SPECIFIC DESCRIPTION

As seen in FIG. 4 a heater drum according to this invention has a pair of coaxial cylindrical walls 20 and 22 defining a cylindrically annular chamber 23 that is centered on the axis A of the drum and that is partially filled by a body 25 of a heat-transmitting liquid. The chamber 23 is maintained at a subatmospheric pressure that is such that the liquid 25 is partly vaporized and partly liquid at the normal operating temperature range of the system, here 150.degree. C. to 160.degree. C. A motor 30 attached to the shaft 24 of the drum rotates same about the axis A at high speed, normally with a web to be heated in contact with the surface of the outer wall 20.

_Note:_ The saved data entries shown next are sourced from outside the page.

(** The answer, the paths passed to [remove_all], and the state; [ties] is what
    [std::sort] makes of equal elements. *)
Definition memory_call (ties : list RosbagFileInfo → list RosbagFileInfo) (c : call) (s : InMemoryFaultStorage) : answer * list string * InMemoryFaultStorage :=
  match c with
  | SetDebounceConfig c => (Done, [], FaultTypes.set_debounce_config c s)
  | GetDebounceConfig => (AnswerConfig (FaultTypes.get_debounce_config s), [], s)
  | ReportFaultEvent r => (AnswerBool (report r s).1, [], (report r s).2)
  | ListFaults b sev l => (AnswerFaults (FaultEvents.list_faults b sev l s), [], s)
  | GetFault code => (AnswerFault (FaultEvents.get_fault code s), [], s)
  | ClearFault code => (AnswerBool (FaultEvents.clear_fault code s).1, [], (FaultEvents.clear_fault code s).2)
  | Size => (AnswerCount (storage_size s), [], s)
  | Contains code => (AnswerBool (FaultEvents.contains code s), [], s)
  | CheckTimeBasedConfirmation now =>
      (AnswerCodes (FaultEvents.check_time_based_confirmation now s).1, [], (FaultEvents.check_time_based_confirmation now s).2)
  | SetMaxSnapshotsPerFault n => (Done, [], FaultTypes.set_max_snapshots_per_fault n s)
  | SetMaxRosbagsPerFault n => (Done, [], FaultTypes.set_max_rosbags_per_fault n s)
  | SetRetainSnapshotsOnClear b => (Done, [], FaultTypes.set_retain_snapshots_on_clear b s)
  | RetainsSnapshotsOnClear => (AnswerBool (FaultTypes.retains_snapshots_on_clear s), [], s)
  | StoreSnapshots l => (Done, [], Snapshots.store_snapshots l s)
  | GetSnapshots code topic => (AnswerSnapshots (Snapshots.get_snapshots code topic s), [], s)
  | GetMaxCaptureId => (AnswerInt (Snapshots.get_max_capture_id s), [], s)
  | StoreFreezeFrame f => (Done, [], Snapshots.store_freeze_frame f s)
  | GetFreezeFrame code => (AnswerFrame (Snapshots.get_freeze_frame code s), [], s)
  | SetMaxNearMissesPerFault n =>
      (AnswerCount (FaultEvents.set_max_near_misses_per_fault n s).1, [], (FaultEvents.set_max_near_misses_per_fault n s).2)
  | GetNearMisses code => (AnswerNearMisses (FaultEvents.get_near_misses code s), [], s)
  | StoreRosbagFiles l => (Done, (Rosbags.store_rosbag_files l s).1, (Rosbags.store_rosbag_files l s).2)
  | GetRosbagFile code => (AnswerBag (Rosbags.get_rosbag_file code s), [], s)
  | GetRosbagFiles code => (AnswerBags (Rosbags.get_rosbag_files code s), [], s)
  | GetRosbagFilesByRecording id => (AnswerRecording (Rosbags.get_rosbag_files_by_recording ties id s), [], s)
  | DeleteRosbagRecording id =>
      let r := Rosbags.delete_rosbag_recording id s in (AnswerCount r.1.1, r.1.2, r.2)
  | DeleteRosbagFile code => let r := Rosbags.delete_rosbag_file code s in (AnswerBool r.1.1, r.1.2, r.2)
  | DeleteRosbagFiles codes => let r := Rosbags.delete_rosbag_files codes s in (AnswerCount r.1.1, r.1.2, r.2)
  | GetTotalRosbagStorageBytes => (AnswerInt (Rosbags.get_total_rosbag_storage_bytes s), [], s)
  | GetAllRosbagFiles => (AnswerBags (Rosbags.get_all_rosbag_files s), [], s)
  | ListRosbagsForEntity e => (AnswerBags (Rosbags.list_rosbags_for_entity e s), [], s)
  | GetAllFaults => (AnswerFaults (FaultEvents.get_all_faults s), [], s)
  | ReclassifyHealedAsCleared =>
      (AnswerCodes (FaultEvents.reclassify_healed_as_cleared s).1, [], (FaultEvents.reclassify_healed_as_cleared s).2)
  end.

Inside the inner wall 22 is a stationary body 26 of quarter-cylindrical shape and of a radius slightly smaller than the inner radius of the wall 22. The two straight radial sides of the nonrotating body 26 are bisected by a vertical plane extending down from the axis A. Inside the wall 22 is another body 28 of heat-transmitting liquid, for example a silicone oil or a fluorine compound such as fluorocarbon, whose level L lies well below the axis A.

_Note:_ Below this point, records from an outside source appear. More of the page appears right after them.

(* ===== verification/BagRules.v ===== *)
(** * Rules of the black-box recorder

    The parts of rosbag_capture.cpp that compute without touching the recording:
    topic selection, the entity filter, pruning of the ring buffer, the history a
    bag may claim, bag names and the eviction of old bags.  The ROS graph is an
    argument. *)

From S2P Require Import Prelude FaultTypes FaultEvents Rosbags.
Open Scope Z_scope.

Record BufferedMessage := mkMessage {
  bm_topic : string;
  bm_message_type : string;
  bm_serialized_data : string;
  bm_timestamp_ns : Z;
}.

Record RosbagConfig := mkRosbagConfig {
  rg_enabled : bool;
  rg_duration_sec : double;
  rg_duration_after_sec : double;
  rg_topics : string;
  rg_include_topics : list string;
  rg_exclude_topics : list string;
  rg_exclude_sensor_topics : bool;
  rg_lazy_start : bool;
  rg_format : string;
  rg_storage_path : string;
  rg_max_total_storage_mb : Z;
  rg_max_buffer_mb : Z;
  rg_max_bags_per_fault : Z;
  rg_auto_cleanup : bool;
}.

Definition with_backend (enabled : bool) (format : string) (c : RosbagConfig) : RosbagConfig :=
  mkRosbagConfig enabled (rg_duration_sec c) (rg_duration_after_sec c) (rg_topics c) (rg_include_topics c)
    (rg_exclude_topics c) (rg_exclude_sensor_topics c) (rg_lazy_start c) format (rg_storage_path c)
    (rg_max_total_storage_mb c) (rg_max_buffer_mb c) (rg_max_bags_per_fault c) (rg_auto_cleanup c).

(** The topics of the snapshot configuration. *)
Record SnapshotTopics := mkSnapshotTopics {
  sc_default_topics : list string;
  sc_fault_specific : gmap string (list string);
  sc_patterns : gmap string (list string);
}.

(** ** Storage backend *)

(** [probe format]: the reason the backend cannot be used. *)
Definition resolve_backend (probe : string → option string) (c : RosbagConfig) : RosbagConfig :=
  if negb (rg_enabled c) then c
  else
    let format := if negb (rg_format c =?ₛ "sqlite3") && negb (rg_format c =?ₛ "mcap") then "sqlite3" else rg_format c in
    match probe format with
    | None => with_backend true format c
    | Some _ =>
        let other := if format =?ₛ "sqlite3" then "mcap" else "sqlite3" in
        match probe other with
        | Some _ => with_backend false format c
        | None => with_backend true other c
        end
    end.

(** ** Topics *)

(** [s.find(needle) != npos] *)
Fixpoint contains (needle s : string) : bool :=
  String.prefix needle s || match s with "" => false | String _ s' => contains needle s' end.

Definition is_high_bandwidth_topic (topic : string) : bool :=
  existsb (λ seg, contains seg topic) ["/image"; "/points"; "/depth"; "/compressed"].

(** Topics and the (name, namespace) of the nodes at their ends. *)
Record Graph := mkGraph {
  g_topics : list string;
  g_publishers : string → list (string * string);
  g_subscribers : string → list (string * string);
}.

Fixpoint getline_comma (acc s : string) : list string :=
  match s with
  | "" => [acc]
  | String c s' => if Ascii.eqb c "," then acc :: getline_comma "" s' else getline_comma (acc +:+ String c "") s'
  end.

Definition is_blank (c : ascii) : bool := Ascii.eqb c " " || Ascii.eqb c (ascii_of_nat 9).

Fixpoint trim_front (l : list ascii) : list ascii :=
  match l with c :: l' => if is_blank c then trim_front l' else l | [] => [] end.

Definition trim (s : string) : string :=
  String.string_of_list_ascii (rev (trim_front (rev (trim_front (String.list_ascii_of_string s))))).

Definition broad_mode (mode : string) : bool := (mode =?ₛ "all") || (mode =?ₛ "auto") || (mode =?ₛ "entity").

(** [graph]: [None] when the context is gone and the call throws. *)
Definition selected_topics (c : RosbagConfig) (snapshot : SnapshotTopics) (graph : option Graph) : list string :=
  if rg_topics c =?ₛ "config" then
    sc_default_topics snapshot ++ concat (map_entries (sc_fault_specific snapshot)).*2 ++
    concat (map_entries (sc_patterns snapshot)).*2
  else if broad_mode (rg_topics c) then
    match graph with
    | None => []
    | Some g =>
        filter (λ t, negb (contains "/parameter_events" t || contains "/rosout" t) &&
                     negb (rg_exclude_sensor_topics c && is_high_bandwidth_topic t) = true) (g_topics g)
    end
  else if rg_topics c =?ₛ "explicit" then []
  else filter (λ t, t ≠ "") (trim <$> getline_comma "" (rg_topics c)).

Definition resolve_topics (c : RosbagConfig) (snapshot : SnapshotTopics) (graph : option Graph) : gset string :=
  (list_to_set (selected_topics c snapshot graph) ∪ list_to_set (rg_include_topics c)) ∖ list_to_set (rg_exclude_topics c).

(** ** Entity scope *)

Fixpoint split_source (l : list ascii) : list ascii * list ascii :=
  match l with
  | [] => ([], [])
  | c :: l' => if Ascii.eqb c slash then ([], l') else let '(name, ns) := split_source l' in (c :: name, ns)
  end.

(** (name, namespace) of a fully qualified node name. *)
Definition node_of_source (source : string) : string * string :=
  let chars := String.list_ascii_of_string source in
  if existsb (λ c, Ascii.eqb c slash) chars then
    let '(name, ns) := split_source (rev chars) in
    (String.string_of_list_ascii (rev name),
     match ns with [] => "/" | _ => String.string_of_list_ascii (rev ns) end)
  else (source, "/").

Definition compute_entity_topics (c : RosbagConfig) (snapshot : SnapshotTopics) (fault : option FaultMsg)
    (graph : option Graph) : gset string :=
  match fault, graph with
  | Some f, Some g =>
      if bool_decide (msg_reporting_sources f = []) then ∅
      else
        let wanted := filter (λ n, n.1 ≠ "") (node_of_source <$> msg_reporting_sources f) in
        let owned := existsb (λ ep, bool_decide (ep ∈ wanted)) in
        let topics : gset string :=
          list_to_set (filter (λ t, owned (g_publishers g t) || owned (g_subscribers g t) = true) (g_topics g)) in
        let topics := if bool_decide (topics = ∅) then topics else topics ∪ {[ "/tf"; "/tf_static" ]} in
        topics ∩ resolve_topics c snapshot graph
  | _, _ => ∅
  end.

Definition should_capture_topic (filter_ : gset string) (topic : string) : bool :=
  bool_decide (filter_ = ∅) || bool_decide (topic ∈ filter_).

(** ** Ring buffer *)

Definition message_size (m : BufferedMessage) : Z := Z.of_nat (String.length (bm_serialized_data m)).

Definition sum_sizes (l : list BufferedMessage) : Z := foldr (λ m n, message_size m + n) 0 l.

(** [while (!empty() && front().timestamp_ns < cutoff_ns)] *)
Fixpoint drop_older (cutoff : Z) (l : list BufferedMessage) (bytes : Z) : list BufferedMessage * Z :=
  match l with
  | m :: l' => if bm_timestamp_ns m <? cutoff then drop_older cutoff l' (bytes - message_size m) else (l, bytes)
  | [] => ([], bytes)
  end.

(** [while (size() > 1 && buffer_bytes_ > cap_bytes)] *)
Fixpoint drop_over_cap (cap : Z) (l : list BufferedMessage) (bytes : Z) : list BufferedMessage * Z :=
  match l with
  | m :: (_ :: _) as l' => if cap <? bytes then drop_over_cap cap l' (bytes - message_size m) else (l, bytes)
  | _ => (l, bytes)
  end.

Definition seconds_to_ns (sec : double) : Z := f64_trunc (f64_mul sec (f64_of_Z 1000000000)).

Definition prune (c : RosbagConfig) (now : Z) (l : list BufferedMessage) (bytes : Z) : list BufferedMessage * Z :=
  let '(l, bytes) := drop_older (now - seconds_to_ns (rg_duration_sec c)) l bytes in
  drop_over_cap (wrap_u64 (rg_max_buffer_mb c * 1024 * 1024)) l bytes.

(** ** Clocks *)


Definition difference (lhs rhs : Z) : Z :=
  if (rhs <? 0) && (int64_max + rhs <? lhs) then int64_max
  else if (0 <? rhs) && (lhs <? int64_min + rhs) then int64_min
  else lhs - rhs.

Definition bounded_history_ns (now_wall oldest_msg_wall now_steady capture_started : Z) : Z :=
  let uptime := Z.max 0 (difference now_steady capture_started) in
  Z.min (Z.max (difference now_wall oldest_msg_wall) 0) uptime.

Definition span_sec_since (started_at now : Z) : double :=
  if started_at <=? 0 then f64_zero
  else
    let span := f64_div (f64_of_Z (now - started_at)) (f64_of_Z 1000000000) in
    if SFltb f64_zero span then span else f64_zero.

(** ** Bag names *)

Definition fnv1a (text : string) : Z :=
  foldl (λ h c, wrap_u64 (Z.lxor h (Z.of_N (N_of_ascii c)) * 1099511628211)) 14695981039346656037
    (String.list_ascii_of_string text).

Definition hex_digit (d : Z) : ascii := ascii_of_N (Z.to_N (if d <? 10 then 48 + d else 87 + d)).

(** [width] hex digits, most significant first. *)
Fixpoint hex (width : nat) (n : Z) : string :=
  match width with
  | O => ""
  | S w => hex w (n / 16) +:+ String (hex_digit (n mod 16)) ""
  end.

Definition fnv1a_hex (text : string) : string := hex 16 (fnv1a text).

Definition kNameMax : nat := 255.
Definition kWriterSuffixBudget : nat := 12.
Definition kDigestFieldWidth : nat := 17.

Definition bag_directory_name (fault_code : string) (timestamp_ms : Z) : string :=
  let suffix := "_" +:+ pretty timestamp_ms in
  let fixed := (String.length "fault_" + String.length suffix + kWriterSuffixBudget)%nat in
  let code_budget := (kNameMax - fixed)%nat in
  if (String.length fault_code <=? code_budget)%nat then "fault_" +:+ fault_code +:+ suffix
  else
    let kept := (code_budget - kDigestFieldWidth)%nat in
    "fault_" +:+ String.substring 0 kept fault_code +:+ "_" +:+ fnv1a_hex fault_code +:+ suffix.

(** [temp]: the system's directory for temporary files. *)
Definition generate_bag_path (c : RosbagConfig) (temp fault_code : string) (timestamp_ms : Z) : string :=
  (if rg_storage_path c =?ₛ "" then temp else rg_storage_path c) +:+ "/" +:+ bag_directory_name fault_code timestamp_ms.

(** ** Eviction *)

(** Paths in the order of their oldest rows, with the recording id of that row
    and the largest size of a row. *)
Definition group_bags (files : list RosbagFileInfo) : list (string * (string * Z)) :=
  foldl (λ bags f,
    match list_find (λ b, b.1 = rb_file_path f) bags with
    | Some (i, (p, (rid, bytes))) => <[i := (p, (rid, Z.max bytes (rb_size_bytes f)))]> bags
    | None => bags ++ [(rb_file_path f, (rb_recording_id f, Z.max 0 (rb_size_bytes f)))]
    end) [] files.

(** The bags that go: (recording id, path). *)
Fixpoint eviction_plan (max_bytes current : Z) (bags : list (string * (string * Z))) : list (string * string) :=
  match bags with
  | [] => []
  | (path, (rid, bytes)) :: bags' =>
      if current <=? max_bytes then []
      else (rid, path) :: eviction_plan max_bytes (current - Z.min current bytes) bags'
  end.

Definition evictions (max_bytes : Z) (s : InMemoryFaultStorage) : list (string * string) :=
  let current := get_total_rosbag_storage_bytes s in
  if current <=? max_bytes then [] else eviction_plan max_bytes current (group_bags (get_all_rosbag_files s)).

Definition evict (s : list string * InMemoryFaultStorage) (bag : string * string) : list string * InMemoryFaultStorage :=
  let '(_, gone, s') := delete_rosbag_recording bag.1 s.2 in (s.1 ++ gone, s').

(** The evicted paths, what was unlinked, and the table left. *)
Definition evict_bags_over_quota (max_bytes : Z) (s : InMemoryFaultStorage)
    : list string * (list string * InMemoryFaultStorage) :=
  let plan := evictions max_bytes s in (plan.*2, foldl evict ([], s) plan).

Definition quota_bytes (c : RosbagConfig) : Z := wrap_u64 (rg_max_total_storage_mb c * 1024 * 1024).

This body 26 is hollow and is provided internally with resistance heating wires 27 and a temperature sensor 29 both connected to and operated by a controller 31 to maintain this body 26 and the liquid 28 at the desired operating temperature. The liquid 28 ensures excellent heat transmission to the inner wall 22 and the liquid/vapor body 25 ensures both excellent heat transmission to the outside wall and nearly perfectly uniform distribution of this heat when the drum 20, 23 is rotating at high speed.

Since the body 26 and sensor 29 are stationary there is no problem connecting the controller 31 and electrical supply to them. Furthermore since the liquid level L is well below the axis A, there is no need to provide any particular joint to prevent leakage at the shaft 24.

Claims

1. A heater drum comprising:

an outer cylindrical wall centered on and rotatable about an axis;

an inner cylindrical wall fixed concentrically within the outer wall and defining therewith a substantially closed annular chamber at subatmospheric pressure;

a body of a heat-transmitting fluid in the chamber in heat transmitting contact with both walls;

a core body fixed nonrotatably about the axis inside the inner wall out of direct contact therewith, of part-cylindrical section generally centered on the axis, lying generally below the axis, and having an outer surface spaced slightly radially inward of the inner wall;

means including a heat sensor fixed in the core body for heating the core body to a high treatment temperature and for thereby partly vaporizing the fluid in the chamber;

means including a body of heat-conducting liquid in simultaneous contact with the outer surface of the core body and with the inner wall for transmitting heat radially from the core body to the inner wall; and

drive means for rotating the walls jointly about the axis relative to the core body and thereby distributing the heat of the inner wall via the fluid body to the outer wall.

2. The heater drum defined in claim 1 wherein the liquid is a fluorine compound or a silicone oil.

3. The heater drum defined in claim 1 wherein the liquid has a liquid level lying well below the axis.